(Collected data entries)

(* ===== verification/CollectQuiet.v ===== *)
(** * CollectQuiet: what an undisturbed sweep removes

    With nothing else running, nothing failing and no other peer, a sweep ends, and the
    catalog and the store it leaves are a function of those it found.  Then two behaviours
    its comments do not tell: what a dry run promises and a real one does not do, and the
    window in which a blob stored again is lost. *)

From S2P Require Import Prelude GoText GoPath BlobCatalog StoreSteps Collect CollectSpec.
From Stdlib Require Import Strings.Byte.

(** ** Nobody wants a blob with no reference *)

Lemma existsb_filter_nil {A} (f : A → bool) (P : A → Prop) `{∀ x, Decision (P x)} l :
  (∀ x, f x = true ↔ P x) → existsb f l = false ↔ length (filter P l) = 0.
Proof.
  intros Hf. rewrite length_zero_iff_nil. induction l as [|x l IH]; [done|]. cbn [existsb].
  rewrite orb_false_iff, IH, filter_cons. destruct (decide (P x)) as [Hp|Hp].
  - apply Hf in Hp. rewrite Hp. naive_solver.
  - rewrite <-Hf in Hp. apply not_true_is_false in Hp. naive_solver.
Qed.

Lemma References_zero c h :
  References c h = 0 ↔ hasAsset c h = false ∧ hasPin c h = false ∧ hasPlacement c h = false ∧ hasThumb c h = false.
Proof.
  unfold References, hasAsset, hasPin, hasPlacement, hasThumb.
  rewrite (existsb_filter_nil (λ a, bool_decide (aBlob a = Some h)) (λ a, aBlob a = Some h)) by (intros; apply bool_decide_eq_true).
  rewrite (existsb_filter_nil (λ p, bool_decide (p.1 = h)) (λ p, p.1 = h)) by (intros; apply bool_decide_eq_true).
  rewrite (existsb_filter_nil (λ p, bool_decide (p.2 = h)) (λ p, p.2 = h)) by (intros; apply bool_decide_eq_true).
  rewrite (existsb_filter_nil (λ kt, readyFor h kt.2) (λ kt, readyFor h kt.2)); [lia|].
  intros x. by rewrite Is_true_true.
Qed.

---

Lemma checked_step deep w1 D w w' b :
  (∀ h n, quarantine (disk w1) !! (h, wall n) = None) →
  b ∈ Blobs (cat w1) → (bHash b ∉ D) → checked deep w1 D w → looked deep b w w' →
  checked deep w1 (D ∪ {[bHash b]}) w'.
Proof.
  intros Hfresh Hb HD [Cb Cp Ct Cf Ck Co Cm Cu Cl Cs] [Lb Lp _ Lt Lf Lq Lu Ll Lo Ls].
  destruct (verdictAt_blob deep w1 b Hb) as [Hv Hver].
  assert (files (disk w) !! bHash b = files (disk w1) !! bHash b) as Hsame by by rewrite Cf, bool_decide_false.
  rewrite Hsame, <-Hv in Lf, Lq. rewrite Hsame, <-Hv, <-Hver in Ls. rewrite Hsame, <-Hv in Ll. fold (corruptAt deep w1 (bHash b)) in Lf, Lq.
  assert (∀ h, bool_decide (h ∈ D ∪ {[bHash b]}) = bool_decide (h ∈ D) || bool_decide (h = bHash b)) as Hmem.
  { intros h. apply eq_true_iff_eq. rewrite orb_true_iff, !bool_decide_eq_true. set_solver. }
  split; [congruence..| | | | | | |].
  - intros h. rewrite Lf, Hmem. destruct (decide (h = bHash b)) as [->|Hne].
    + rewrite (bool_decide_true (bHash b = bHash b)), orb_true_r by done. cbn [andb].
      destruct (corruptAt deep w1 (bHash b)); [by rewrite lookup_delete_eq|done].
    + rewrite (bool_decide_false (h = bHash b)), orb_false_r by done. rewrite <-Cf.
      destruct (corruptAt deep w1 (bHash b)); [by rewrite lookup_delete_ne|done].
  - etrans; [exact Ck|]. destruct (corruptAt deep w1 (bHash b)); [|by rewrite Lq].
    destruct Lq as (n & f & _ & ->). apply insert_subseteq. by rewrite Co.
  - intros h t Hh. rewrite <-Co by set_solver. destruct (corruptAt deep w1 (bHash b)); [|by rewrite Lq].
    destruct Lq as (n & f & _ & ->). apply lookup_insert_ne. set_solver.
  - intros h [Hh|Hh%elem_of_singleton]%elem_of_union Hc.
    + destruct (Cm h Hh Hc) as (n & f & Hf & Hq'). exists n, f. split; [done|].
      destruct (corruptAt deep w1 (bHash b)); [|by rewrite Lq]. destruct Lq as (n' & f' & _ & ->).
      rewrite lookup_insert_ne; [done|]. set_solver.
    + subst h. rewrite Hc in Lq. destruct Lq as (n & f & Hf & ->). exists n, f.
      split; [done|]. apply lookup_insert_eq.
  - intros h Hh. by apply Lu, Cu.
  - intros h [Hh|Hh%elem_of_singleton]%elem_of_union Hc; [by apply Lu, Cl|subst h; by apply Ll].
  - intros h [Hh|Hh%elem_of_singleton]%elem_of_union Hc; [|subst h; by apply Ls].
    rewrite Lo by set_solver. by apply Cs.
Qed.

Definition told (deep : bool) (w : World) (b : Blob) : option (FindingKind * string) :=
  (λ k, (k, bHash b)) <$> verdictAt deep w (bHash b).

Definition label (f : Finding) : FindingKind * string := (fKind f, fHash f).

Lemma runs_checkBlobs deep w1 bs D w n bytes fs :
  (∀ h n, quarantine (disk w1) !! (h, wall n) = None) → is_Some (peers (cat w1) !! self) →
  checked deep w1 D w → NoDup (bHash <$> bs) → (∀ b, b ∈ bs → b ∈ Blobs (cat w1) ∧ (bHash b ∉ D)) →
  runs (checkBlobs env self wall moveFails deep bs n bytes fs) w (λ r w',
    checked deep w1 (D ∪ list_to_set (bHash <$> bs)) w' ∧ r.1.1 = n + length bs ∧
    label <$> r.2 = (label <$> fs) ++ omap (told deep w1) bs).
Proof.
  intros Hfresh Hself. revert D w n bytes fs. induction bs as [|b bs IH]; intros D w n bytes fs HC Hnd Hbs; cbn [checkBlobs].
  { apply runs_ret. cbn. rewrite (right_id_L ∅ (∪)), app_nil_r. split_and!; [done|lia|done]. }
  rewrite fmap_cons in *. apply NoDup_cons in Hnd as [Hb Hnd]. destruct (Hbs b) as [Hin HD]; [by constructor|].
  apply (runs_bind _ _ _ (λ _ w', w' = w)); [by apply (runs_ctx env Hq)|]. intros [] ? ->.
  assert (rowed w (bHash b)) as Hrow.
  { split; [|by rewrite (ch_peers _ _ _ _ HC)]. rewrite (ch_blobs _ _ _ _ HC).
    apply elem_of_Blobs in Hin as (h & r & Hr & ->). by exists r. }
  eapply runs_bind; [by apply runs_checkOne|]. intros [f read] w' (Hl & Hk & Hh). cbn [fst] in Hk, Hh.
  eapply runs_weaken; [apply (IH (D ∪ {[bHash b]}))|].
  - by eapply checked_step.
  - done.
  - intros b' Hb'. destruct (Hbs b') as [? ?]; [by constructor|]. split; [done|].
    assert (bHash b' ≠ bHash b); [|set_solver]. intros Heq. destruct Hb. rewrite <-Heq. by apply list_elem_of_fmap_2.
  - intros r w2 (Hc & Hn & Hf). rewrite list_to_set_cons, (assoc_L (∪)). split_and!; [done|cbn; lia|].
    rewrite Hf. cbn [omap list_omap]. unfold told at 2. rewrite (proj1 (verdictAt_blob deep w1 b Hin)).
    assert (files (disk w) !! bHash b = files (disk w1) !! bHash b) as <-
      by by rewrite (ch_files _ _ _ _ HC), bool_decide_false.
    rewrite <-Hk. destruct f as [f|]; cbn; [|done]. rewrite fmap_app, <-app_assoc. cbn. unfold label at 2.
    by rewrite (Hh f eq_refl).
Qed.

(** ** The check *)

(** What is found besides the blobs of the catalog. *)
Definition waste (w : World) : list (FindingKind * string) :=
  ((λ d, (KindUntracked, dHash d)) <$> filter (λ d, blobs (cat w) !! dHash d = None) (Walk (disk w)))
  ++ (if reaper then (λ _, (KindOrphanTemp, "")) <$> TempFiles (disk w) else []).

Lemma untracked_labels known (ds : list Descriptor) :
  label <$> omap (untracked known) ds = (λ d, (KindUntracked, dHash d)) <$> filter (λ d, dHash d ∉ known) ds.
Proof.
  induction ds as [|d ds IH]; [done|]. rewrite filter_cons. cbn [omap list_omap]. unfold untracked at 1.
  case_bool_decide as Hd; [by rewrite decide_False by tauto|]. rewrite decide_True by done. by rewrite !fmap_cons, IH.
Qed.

Exercise
Find "rewrite Lo by set_solver. by apply Cs." in the entries above and copy that whole line exactly, then each line after it through the line that contains "Lemma runs_checkBlobs deep".

Finished task
    rewrite Lo by set_solver. by apply Cs.
Qed.

Definition told (deep : bool) (w : World) (b : Blob) : option (FindingKind * string) :=
  (λ k, (k, bHash b)) <$> verdictAt deep w (bHash b).

Definition label (f : Finding) : FindingKind * string := (fKind f, fHash f).

Lemma runs_checkBlobs deep w1 bs D w n bytes fs :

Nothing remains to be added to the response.